Lots of people with AS are very imaginative, and certainly my autistic son is very affectionate, so that needn't rule out AS.

Even having the assessment may lead to extra help being given at school- even without a dx- and that's never a bad thing. The signs of AS are subtle and its definitely better to be over cautious and look at whether help needs to be in place before its needed iyswim.

jmb1964 · 26/03/2004 14:31

Hi Bugsy
How long will you have to wait to see the nest consultant?
It's hard to tell what's going on from your list, and I quite agree that a lot of it might just be to do with immaturity, but there are things in there which my ds1, now 6 and diagnosed with Aspergers lst year, was exhibiting at the same sort of age. He was hopeless at group activities, and just didn't do things like singing and listening to stories at his preschool nursery at all. I had the gut feeling that he wasn't like the others, but the nursery staff were very dismissive, and felt it was all a social maturity/boredom thing and that he would be better when he got to school. But he hated going into a class of 30, and the school spent the first year saying why didn't the nursery warn them? If he had had support in place in that first year at school, we would all have had a much easier time. He now has full-time one to one help, and things are a lot better.
Looking back, I really wish I had been more forceful about my concerns before he went to school, so I'm sure you're right to get on and have your ds further assessed. You won't have lost anything if they say he's fine, as long as you don't let your suspicions take you over between now and the appointment!

roisin · 26/03/2004 14:37

jmb - are you the jmb that recommended the fish oils from Edinburgh/Glasgow?

If so - thank you!

dinosaur · 26/03/2004 14:43

Bugsy2, certainly some of the things you describe ring bells with me, particularly your DS's need to be in control of situations and activities.
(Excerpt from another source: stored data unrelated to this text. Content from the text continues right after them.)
(* ===== verification/Prelude.v ===== *)
(** * A verification development for the portfolio page script

  The repository is one browser script, [src/script.js], that attaches
  independent event handlers to a static page.  The handlers share no
  JavaScript state with each other; they meet only in the host: the DOM
  elements they restyle, the timer queue ([setTimeout]), the animation
  frame queue ([requestAnimationFrame]), [Math.random] and [localStorage].
  The development models the handlers as executable Rocq functions over
  explicit state, the host services they call as small explicit state
  machines, and proves what makes each handler correct, or shows where
  it is not.

  FILES (in dependency order)

  - [Prelude] (this file): JavaScript values: numbers as exact rationals
    [Q] with the IEEE special values ([jsnum]; [js_div], [js_add],
    [js_ge], [js_floor], [Math_PI]), [slice(-n)] ([js_slice_last]),
    [join] ([js_join]), string truthiness, [classList] ([ClassList]);
    the [page] hint databases, the tactics [qbool], [qcase], [zcase] and
    the list and arithmetic lemmas the components share.
  - [Host]: [Math.random] as the class [Random] with a linear
    congruential instance; the timer queue ([Timers]: [setTimeout],
    [clearTimeout], [earliest], [advance_to]) with a virtual clock.
    Every component defunctionalises its callbacks into an inductive
    [task] and gives its [run_task]; [advance_to run_task fuel t] fires
    the due timers in order of due time, ties in scheduling order.
  - [Binary64]: JavaScript numbers where the result depends on their
    rounding: [Digits] (decimal digits of an integer), [round] (nearest
    binary64 value, ties to even, subnormals and overflow), [add],
    [sub], [mul], [div], and [Number::toString] ([toString]: the
    shortest decimal that rounds back, in the plain, fractional or
    exponential form); [Decimal.value] reads such a text back.
    [Binary64Props] proves the relative error of a rounding is at most
    [2^-53] on the normal range ([round_pos_normal]), that rounding
    respects the equality of rationals ([round_Proper]) and is
    idempotent ([round_pos_idem]); [ToStringProps] proves
    [Number(String(x)) === x] for every normal double
    ([toString_roundtrip]) and the shape of the text's first character.
  - [Json]: the host's [JSON.stringify] and [JSON.parse] over JSON
    values ([json]) whose numbers are doubles and whose strings are the
    UTF-8 bytes of their code units: the parser reads the ECMA-404
    number grammar (fractions and exponents) and rounds with
    [Binary64.round], and decodes every [\u] escape, surrogate pairs
    included; it is a recursive descent with fuel.  The round trip
    [JSON_roundtrip] holds for well-formed values (numbers zero or
    normal doubles below [2^1023]).
  - [Particles] (script.js 376-461), Module [Canvas]: [Particle] with
    [reset], [update], [draw], the canvas context's fill and shadow state,
    and [animateParticles] as one frame over a [world].  [CanvasProps]
    states the particle invariant [Inv] and proves every operation keeps
    it; [CanvasClaims] C1-C4: the invariant holds in every frame, the
    distance guard of [update] is dead code, every particle is reset
    within 160 updates, and the glow of each particle is painted on the
    next one.
  - [Konami] (script.js 346-371): [keydown] with the 10-key buffer and the
    5000 ms clear timer, on the [Host] timer queue.  C5-C8: the buffer
    is the last 10 keys; the join test is list equality for comma-free
    keys; keys that carry commas (one key per comma-joined group of the
    pattern) start the effect although the buffer is not the pattern;
    and a second trigger within 5000 ms does not extend the effect: the
    first trigger's timer, which no later [keydown] clears, ends it at
    [t1 + 5000].
  - [Shared]: the components on one timer queue.  Each component is
    written against a [lift] of its tasks into the page's task type
    ([keydown_at], [type_step_at], [submit_at], [window_load_at], ...),
    its stand-alone definition being the instance at the identity.
    [related] relates a component's own queue to the shared one (the
    shared entries it owns, a renaming of timer ids, fresh ids kept in
    step), and the [Simulation] section proves that firing the shared
    queue runs a component's timers as its own queue would, whatever
    the other components schedule or clear in between.
  - [Css] (script.js 206-223): the progress bar's inline declaration
    block: the [cssText] setter ([parse_cssText]) and the [style.width]
    setter, which drops a value the CSS parser rejects ([set_width]).
  - [Scroll] (script.js 1-32, 84-105, 203-223, 322-337), Module [Nav]: a
    [page] record of the menu, navbar, links, sections, progress bar,
    [ticking] flag and pending frame; the four scroll listeners run in
    registration order ([scroll_event]); [step] and [reachable] define
    the page's runs.  C9-C14: the throttle invariant, highlighting on
    every scroll, the band a section selects, the substring collision
    of [href*=id] (a link after one whose [href] contains every id its
    own contains is never selected), the progress bar's width (the binary64 text of
    [scrolled] with [%], written only when CSS accepts it), the menu
    kept in sync.
  - [Widgets] (script.js 463-488, 572-589): Modules [Notify] (the submit
    listener, [localStorage] as a [gmap string string]) and [Fallback]
    (the embed fallback timer); C15-C18.
  - [PastStreams] (script.js 490-570), Module [Streams]: the panel's
    [click] toggle, [loadPastStreams] and [saveStreamRecording] over the
    same [localStorage] map.  C23-C29: saved records come back newest
    first (through the JSON round trip), opening re-renders while the
    grid has at most one child, the placeholder is shown once, the panel
    goes stale after two cards, the error paths of bad stored data, and
    the notify form and this widget do not touch each other's key.
    [Date.now()] is an argument in ECMA-262's time range
    ([time_value_ok]); the final [console.log] is not modelled.
    C40: the stored list keeps its type (a JSON array of JSON-safe
    values) under every operation that touches [localStorage], and a
    save on a typed store never throws.
  - [Observe] (script.js 37-58, 228-240): the element store [Dom] (a
    [gmap nat element]; an element found by two selectors is one entry)
    and the two [IntersectionObserver]s, [Reveal] and [Lazy], with the
    browser's batches of entries (duplicates included).  C30-C32:
    reveal refines "shown iff ever reported intersecting"; lazy loading
    refines "loaded iff ever seen" in every run the browser can produce,
    the loaded [src] being the [data-src] when the first batch reporting
    the image held one entry for it and ["undefined"] when it held two;
    a batch that reports one image twice sets its [src] to
    ["undefined"].
  - [Stagger] (script.js 63-66): the [animationDelay] of each project
    card on the same element store, [index * 0.1] as a binary64 product
    printed by [Binary64.toString].  C39: each card gets the delay of its
    own index, within a relative [2^-52] of [index / 10], and the text
    reads back as the double it prints.
  - [Pointer] (script.js 71-82, 152-201, 245-250): parallax, cursor
    glow, card tilt and social hover on the same element store.
    C33-C36: the parallax offset within 10px (and the IEEE values of a
    zero-width window), the glow centred on the pointer only when the
    window was wide at load, the tilt bounded by the card's size, and a
    card's style as the composition of its four writers.
  - [Decor] (script.js 139-150, 273-320): [createStars] and the floating
    particles over the one [Math.random] stream.  C37: the star loop is
    the [", "]-join of the drawn stars; C38: the particles' bounds.
  - [Effects] (script.js 107-134, 255-268): Modules [Typing] (typeWriter
    and the load handler) and [Counter] ([animateCounter], its increment
    and sums computed with [Binary64.div] and [Binary64.add]); C19:
    typing terminates with the whole text; C20-C22: the counter stops
    after [N] periods, [N] within one of [ceil(duration/16)], for
    [target] in [[2^-900, 2^900]] and [duration] in [[1, 2^24]] ms, and
    never stops for a negative target with duration under 16 ms or for
    [0 / 0].
  - [Page] (script.js 342-344, 364-374 and the load listeners 126, 342,
    573): the whole page: the console banner, the [@keyframes rainbow]
    style and the appended elements, the [window] load listeners in
    registration order (typing start, [preload] removal, fallback
    timer), the key, form and player events, all on ONE timer queue.
    C10: a session of the page, run on the shared queue, leaves the
    Konami buffer, the notify form, the embed and the subtitle exactly
    as each component's own session would (a refinement proved with
    [Shared]'s simulation).

  Each theorem with hypotheses has a witness lemma in the [...Witnesses]
  module of its file that applies it to a concrete page.

  Fuel and bounds.  [advance_to] takes fuel; a component whose callbacks
  schedule no timers gets one firing per pending timer plus one ([tick]
  in [Konami] and [Widgets]), which is enough since every firing removes
  a timer.  The typing chain schedules one timer per character, and C19
  gives it [length + 2] firings: the start timer, one per character and
  the final call that stops.  [JSON_parse] gives the parser twice the
  text's length: every call either consumes a character or is followed
  by one that does, and [JSON_roundtrip] shows the length of a value's
  text is enough for it.  The particle bound 160 comes from the
  slowest fade, 0.005 per update from at most 0.8 opacity.

  Numbers.  JavaScript numbers are IEEE doubles.  Where a double is only
  compared or bounded, the model computes with exact rationals and keeps
  the special values only where the code can produce them (division by
  zero in the progress bar and the counter); constants that are doubles
  in the source ([Math.PI]) get their exact double value, and the
  margins of the bounds (for instance 278 < 300 for the particle
  distance) are far wider than any rounding error.  The counter is
  binary64: its [N]-th sum carries a relative error of at most
  [2 N 2^-53] ([CounterProps.fsum_bounds]), which with [N <= 2^20] moves
  the stopping period by at most one from [ceil(duration/16)] (for
  [(100, 2000)] it is 126, not 125, as in a browser).  Where the page prints a computed double
  (the card stagger, the progress bar's width), rounding decides the
  text, and [Binary64] models every operation of the expression: C13
  states the width is the printed double [toString(scrolled) + "%"]
  (accepted by CSS since [ToStringProps.toString_parses] reads every
  finite non-negative double's text back) and that the NaN of a page no
  taller than the window leaves the width as it was; C39 holds for every index below [2^53] (above, an index
  is no longer an exact double).  [Binary64.toString] searches the digit
  counts 1 to 16 and takes the nearest 17-digit decimal at the end:
  [ToStringProps.level17_denotes] proves 17 digits always suffice for a
  normal double, so the fuel of [search] is enough.

  JSON numbers are doubles: [JSON.parse] rounds the decimal it reads
  ([Json.fraction_numbers] reads [1.5], [-2.5E+2], [0.1] and [1e400]),
  and the round trip of a number rests on [ToStringProps.toString_roundtrip].

  Page fuel.  C10 gives the shared queue [S F] firings per tick, one
  more than the Konami and form ticks; the hypothesis [settles] (a
  boolean the witness evaluates) says the fuel drains the queue at
  every event, and [Shared.advance_merge_settled] shows extra fuel
  changes nothing once it does.

  Not modelled: the layout the browser computes
  ([getBoundingClientRect], [offsetTop] and the intersection ratios are
  inputs of the model); the CSS text other than the progress bar's
  declarations is kept as constant strings ([Page.rainbowStyle_text]),
  not parsed; the console is the list of logged strings.
*)

From Stdlib Require Import QArith Qround Lqa List String Lia ZArith Bool.
Import ListNotations.

Declare Scope js_scope.
Delimit Scope js_scope with js.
As far as "imagination" goes, my DS1 has always had "imagination" in the sense that he could do things like pretend there were two fairies on the Christmas tree talking to each other. However on an NAS course I attended recently, the presenter said (and all the parents in the room agreed) that what our children tend to lack is SOCIAL imagination. E.g. my DS2, who is two, has done things like spontaneously put his teddy in the cot and put his blanket on and say night-night to teddy. DS1, aged two, would NEVER have done that. IMO this all goes to the question of empathy and being able to put yourself in someone else's shoes. However all is not lost as DS1 is rather self-consciously "learning" this at the moment - so now if DS2 is upset, DS1 insists on giving him a hug, because he has learnt that "that's what you do when people are upset"!
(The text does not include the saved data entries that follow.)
(** A callback of the component runs alike on both queues, with the
    clock at the same time. *)
Hypothesis run_mine : forall t rho st pst, agree rho st pst -> now (snd st) = now (snd pst) ->
  exists rho', agree rho' (run1 t st) (runP (lift t) pst).
(** A callback of another component leaves this one alone. *)
Hypothesis run_other : forall u rho st pst, mine u = false -> agree rho st pst -> agree rho st (runP u pst).

Lemma agree_fire_mine (rho : nat -> nat) (s : Sc) (c : timers T) (p : P) (C : timers U) (tm : timer T) :
  agree rho (s, c) (p, C) -> In tm (queue c) ->
  agree rho (s, Timers (t_due tm) (next_id c) (filter (fun x => negb (Nat.eqb (t_id x) (t_id tm))) (queue c)))
            (p, Timers (t_due tm) (next_id C)
                  (filter (fun x => negb (Nat.eqb (t_id x) (t_id (rename lift rho tm)))) (queue C))).
Proof.
  intros [Hs Hr] Hin. split; [apply (sim_next rho s c); [reflexivity | exact Hs]|]. cbn [snd] in *.
  apply (related_ext lift mine rho (clearTimeout (t_id tm) c) _ (clearTimeout (rho (t_id tm)) C));
    try reflexivity.
  apply related_clearTimeout; [exact Hr | exact (rel_fresh _ _ _ _ _ Hr tm Hin)].
Qed.

Lemma agree_fire_other (rho : nat -> nat) (st : Sc * timers T) (p : P) (C : timers U) (E : timer U) :
  agree rho st (p, C) -> In E (queue C) -> mine_tm mine E = false ->
  agree rho st (p, Timers (t_due E) (next_id C) (filter (fun x => negb (Nat.eqb (t_id x) (t_id E))) (queue C))).
Proof.
  intros [Hs Hr] Hin Hm. split; [exact Hs|]. cbn [snd] in *.
  apply (related_ext lift mine rho (snd st) _ (clearTimeout (t_id E) C)); try reflexivity.
  apply related_clear_other; [exact Hr|]. intros x Hx Hxm Heq.
  destruct (related_mine_ids lift mine rho _ _ x Hr Hx Hxm) as (a & Ha & Hxa).
  exact (rel_others _ _ _ _ _ Hr E a Hin Hm Ha (eq_trans (eq_sym Heq) Hxa)).
Qed.

(** The component's timers are due no earlier than the page's earliest. *)
Lemma agree_due (rho : nat -> nat) (st : Sc * timers T) (pst : P * timers U) (tm : timer T) :
  agree rho st pst -> In tm (queue (snd st)) -> In (rename lift rho tm) (queue (snd pst)).
Proof.
  intros [_ Hr] Hin. assert (H : In (rename lift rho tm) (filter (mine_tm mine) (queue (snd pst))))
    by (rewrite <- (rel_queue _ _ _ _ _ Hr); now apply in_map).
  now apply filter_In in H as [H _].
Qed.

(** When nothing is due on the page's queue, nothing is due on the
    component's: one more step settles it too. *)
Lemma agree_stop (rho : nat -> nat) (t : Z) (st : Sc * timers T) (pst : P * timers U) :
  agree rho st pst -> (forall E, In E (queue (snd pst)) -> (t < t_due E)%Z) ->
  agree rho (advance_to run1 1 t st) pst /\ settled t (snd (advance_to run1 1 t st)).
Proof.
  destruct st as [s c]. intros Ha Hq. cbn [advance_to].
  assert (Hc : forall tm, In tm (queue c) -> (t < t_due tm)%Z)
    by (intros tm Hin; exact (Hq _ (agree_due rho (s, c) pst tm Ha Hin))).
  destruct (earliest (queue c)) as [tm|] eqn:E;
    [destruct (Z.leb_spec (t_due tm) t); [specialize (Hc tm (earliest_in _ _ E)); lia|]|];
    (split; [|split; cbn; [lia | exact Hc]]);
    destruct Ha as [Hs Hr]; (split; [apply (sim_next rho s c); [reflexivity | exact Hs]|]);
    apply (related_ext lift mine rho c _ (snd pst) _ Hr); reflexivity.
Qed.

(** When the page's timers settle at [t], the component's do, one more
    step of fuel than the page's being enough, in the state the page holds
    of it. *)
Theorem advance_sim (F : nat) (t : Z) :
  forall rho st pst, agree rho st pst -> settled t (snd (advance_to runP F t pst)) ->
  exists rho', agree rho' (advance_to run1 (S F) t st) (advance_to runP F t pst) /\
               settled t (snd (advance_to run1 (S F) t st)).
Proof.
  induction F as [|F IH]; intros rho st [p C] Ha HF.
  - exists rho. exact (agree_stop rho t st (p, C) Ha (proj2 HF)).
  - assert (Hstop : (forall E, In E (queue C) -> (t < t_due E)%Z) ->
              exists rho', agree rho' (advance_to run1 (S (S F)) t st)
                (p, Timers (Z.max (now C) t) (next_id C) (queue C)) /\ settled t (snd (advance_to run1 (S (S F)) t st))).
    { intros Hq. exists rho. destruct (agree_stop rho t st (p, C) Ha Hq) as [[Hs Hr] H2].
      replace (S (S F)) with (1 + S F)%nat by lia. rewrite advance_fuel_extra by exact H2.
      split; [split; [exact Hs|] | exact H2]. apply (related_ext lift mine rho _ _ C _ Hr); reflexivity. }
    rewrite advance_S in HF |- *. destruct (earliest (queue C)) as [E|] eqn:EE.
    2: { apply earliest_none in EE. apply Hstop. rewrite EE. intros ? []. }
    destruct (Z.leb_spec (t_due E) t) as [Hle|Hgt].
    2: { apply Hstop. intros x Hx. pose proof (earliest_min _ _ EE x Hx). lia. }
    destruct (mine_tm mine E) eqn:Hm.
    + destruct st as [s c]. destruct (related_earliest lift mine rho c C E (proj2 Ha) EE Hm) as (tm & Etm & ->).
      pose proof (agree_fire_mine rho s c p C tm Ha (earliest_in _ _ Etm)) as Hf.
      destruct (run_mine (t_task tm) rho _ _ Hf eq_refl) as [rho' Hr'].
      destruct (IH rho' _ _ Hr' HF) as (rho'' & H1 & H2).
      exists rho''. rewrite advance_S, Etm. cbn [rename t_due t_task] in *.
      destruct (Z.leb_spec (t_due tm) t); [auto | lia].
    + pose proof (agree_fire_other rho st p C E Ha (earliest_in _ _ EE) Hm) as Hf.
      destruct (IH rho st _ (run_other (t_task E) rho st _ Hm Hf) HF) as (rho' & H1 & H2).
      exists rho'. replace (S (S F)) with (S F + 1)%nat by lia. rewrite advance_fuel_extra by exact H2. auto.
Qed.

(** The component alone, its clock let run to [t], sits in the page. *)
Definition inv (rho : nat -> nat) (t : Z) (st : Sc * timers T) (pst : P * timers U) : Prop :=
  exists f, agree rho (advance_to run1 f t st) pst /\ settled t (snd (advance_to run1 f t st)).

(** A tick of the page keeps the component in place: the page's clock
    reaching [t2] is the component's own clock reaching [t2]. *)
Lemma inv_tick (rho : nat -> nat) (t1 t2 : Z) (F : nat) (st : Sc * timers T) (pst : P * timers U) :
  inv rho t1 st pst -> (t1 <= t2)%Z -> settled t2 (snd (advance_to runP F t2 pst)) ->
  exists rho', inv rho' t2 st (advance_to runP F t2 pst).
Proof.
  intros (f & Ha & _) Ht HF. destruct (advance_sim F t2 rho _ _ Ha HF) as (rho' & H1 & H2).
  destruct (advance_merge run1 f t1 t2 st Ht) as [k Hk].
  exists rho', (k + S F)%nat. rewrite <- Hk. auto.
Qed.

(** Any run of the component alone that settles at [t] is the one the
    page holds. *)
Lemma inv_agree (rho : nat -> nat) (t : Z) (g : nat) (st : Sc * timers T) (pst : P * timers U) :
  inv rho t st pst -> settled t (snd (advance_to run1 g t st)) -> agree rho (advance_to run1 g t st) pst.
Proof. intros (f & Ha & Hs) Hg. now rewrite (advance_fuel_unique run1 g f t st Hg Hs). Qed.

End Simulation.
My DS1 is very "rule-based" and finds it easier to interact with adults, or with one other child, because it's easier to "discern the rules".
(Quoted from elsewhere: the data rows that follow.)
(** A value within [5 * 10^-17] of a normal double, relatively, rounds
    to it: the half-ulp of [m * 2^e] is at least [2^(e-2)] below and
    [2^(e-1)] above, and [5 * 10^-17 * 2^53 < 1/2]. *)
Lemma round_near (x D : Q) (m e : Z) :
  (2 ^ 52 <= m < 2 ^ 53)%Z -> (-1074 <= e <= 971)%Z -> x == inject_Z m * pow2 e ->
  - (x * (1 # 20000000000000000)) <= D - x <= x * (1 # 20000000000000000) ->
  exists v, round_pos D = JFin v /\ v == x.
Proof.
  intros Hm He Hx Hd.
  set (E := pow2 e) in *. set (F := pow2 (- e)).
  assert (HEF : E * F == 1) by (unfold E, F; rewrite <- pow2_add; now replace (e + - e)%Z with 0%Z by lia).
  pose proof (pow2_pos e) as HE. pose proof (pow2_pos (- e)) as HF. fold E F in HE, HF.
  assert (HmQ : 4503599627370496 <= inject_Z m <= 9007199254740991).
  { split; [change 4503599627370496 with (inject_Z (2 ^ 52)) | change 9007199254740991 with (inject_Z (2 ^ 53 - 1))];
      rewrite <- Zle_Qle; lia. }
  assert (HxF : x * F == inject_Z m) by (rewrite Hx, <- Qmult_assoc, HEF; ring).
  assert (Hx0 : 0 < x) by (rewrite Hx; nra).
  pose proof (scaled_close x D F (inject_Z m) HxF HF ltac:(lra) Hd) as Hs.
  assert (HD : 0 < D) by lra.
  assert (E971 : E <= pow2 971) by (apply pow2_le_mono; lia).
  assert (C1024 : pow2 1024 == pow2 971 * 9007199254740992) by (vm_compute; reflexivity).
  assert (E52 : pow2 (e + 52) == E * 4503599627370496) by (rewrite pow2_add; reflexivity).
  assert (E51 : pow2 (e + 51) == E * 2251799813685248) by (rewrite pow2_add; reflexivity).
  assert (E53 : pow2 (e + 53) == E * 9007199254740992) by (rewrite pow2_add; reflexivity).
  destruct (Qlt_le_dec D (pow2 (e + 52))) as [Hlow|Hhigh].
  - assert (HDF : D * F < 4503599627370496) by (rewrite E52 in Hlow; nra).
    assert (Hm52 : m = (2 ^ 52)%Z).
    { assert (inject_Z m < inject_Z (2 ^ 52 + 1)) by (change (inject_Z (2 ^ 52 + 1)) with 4503599627370497; lra).
      rewrite <- Zlt_Qlt in H. lia. }
    subst m. change (inject_Z (2 ^ 52)) with 4503599627370496 in *.
    assert (HL : log2_floor D = (e + 51)%Z).
    { apply log2_floor_unique. rewrite E51. replace (e + 51 + 1)%Z with (e + 52)%Z by lia. split; [|exact Hlow].
      rewrite Hx in Hd. nra. }
    destruct (Z.eq_dec e (-1074)) as [He0|He0].
    + exists (inject_Z (2 ^ 52) * pow2 e). split; [|rewrite Hx; reflexivity].
      apply round_pos_at; [exact HD | rewrite HL; lia | fold F; change (inject_Z (2 ^ 52)) with 4503599627370496; lra |].
      change (inject_Z (2 ^ 52)) with 4503599627370496. fold E. lra.
    + assert (F1 : pow2 (- (e - 1)) == F * 2) by (unfold F; change (pow2 (- e) * 2) with (pow2 (- e) * pow2 1); rewrite <- pow2_add; now replace (- e + 1)%Z with (- (e - 1))%Z by lia).
      assert (E1 : pow2 (e - 1) * 2 == E) by (unfold E; change (pow2 (e - 1) * 2) with (pow2 (e - 1) * pow2 1); rewrite <- pow2_add; now replace (e - 1 + 1)%Z with e by lia).
      exists (inject_Z (2 ^ 53) * pow2 (e - 1)). split.
      * apply round_pos_at; [exact HD | rewrite HL; lia | rewrite F1; change (inject_Z (2 ^ 53)) with 9007199254740992; lra |].
        change (inject_Z (2 ^ 53)) with 9007199254740992. pose proof (pow2_pos (e - 1)). lra.
      * rewrite Hx. change (inject_Z (2 ^ 53)) with 9007199254740992. lra.
  - assert (HL : log2_floor D = (e + 52)%Z).
    { apply log2_floor_unique. replace (e + 52 + 1)%Z with (e + 53)%Z by lia. split; [exact Hhigh|].
      rewrite E53. assert (x <= E * 9007199254740991) by (rewrite Hx; nra). lra. }
    exists (inject_Z m * pow2 e). split; [|rewrite Hx; reflexivity].
    apply round_pos_at; [exact HD | rewrite HL; lia | fold F; lra |]. fold E. nra.
Qed.

Lemma pick_denotes (x : Q) (p fl s : Z) : pick x p fl = Some s -> denotes x s p = true.
Proof.
  unfold pick. destruct (denotes x fl p) eqn:E1, (denotes x (fl + 1) p) eqn:E2; try discriminate;
    [repeat match goal with |- context [if ?b then _ else _] => destruct b end| |];
    intros H; injection H as <-; assumption.
Qed.

Lemma is_normal_pos (x : Q) : is_normal x -> 0 < x.
Proof.
  intros (m & e & Hm & He & Hx). rewrite Hx. pose proof (pow2_pos e).
  assert (0 < inject_Z m) by (change 0 with (inject_Z 0); rewrite <- Zlt_Qlt; lia). nra.
Qed.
Anyway, I do think it would be a good idea to take up the referral to the paediatrician and take it from there. Good luck.

jmb1964 · 26/03/2004 17:37

Yes, roisin, it is me - glad you found them useful. I have since discovered that they deliver free within Edinburgh, which is even better.
'nest' consultant - infertility expert perhaps?

Bugsy2 · 30/03/2004 11:37

Thank you all so much for your advice. Sometimes when we have a few relatively easy days, I think I am barking mad to be having him assessed. I know that his totally unsympathetic father thinks it is my weak parenting skills that are entirely to blame.
Very, very interested to read jmb's comments as I do have concerns about how my ds could cope with a reception class, where he had to sit down for longer periods of time and I can't begin to imagine how he would cope with eating his lunch at a table with other children.
Not sure how long I will have to wait to see the next consultant but I know we have already been referred.
Really do appreciate all your input, thank you.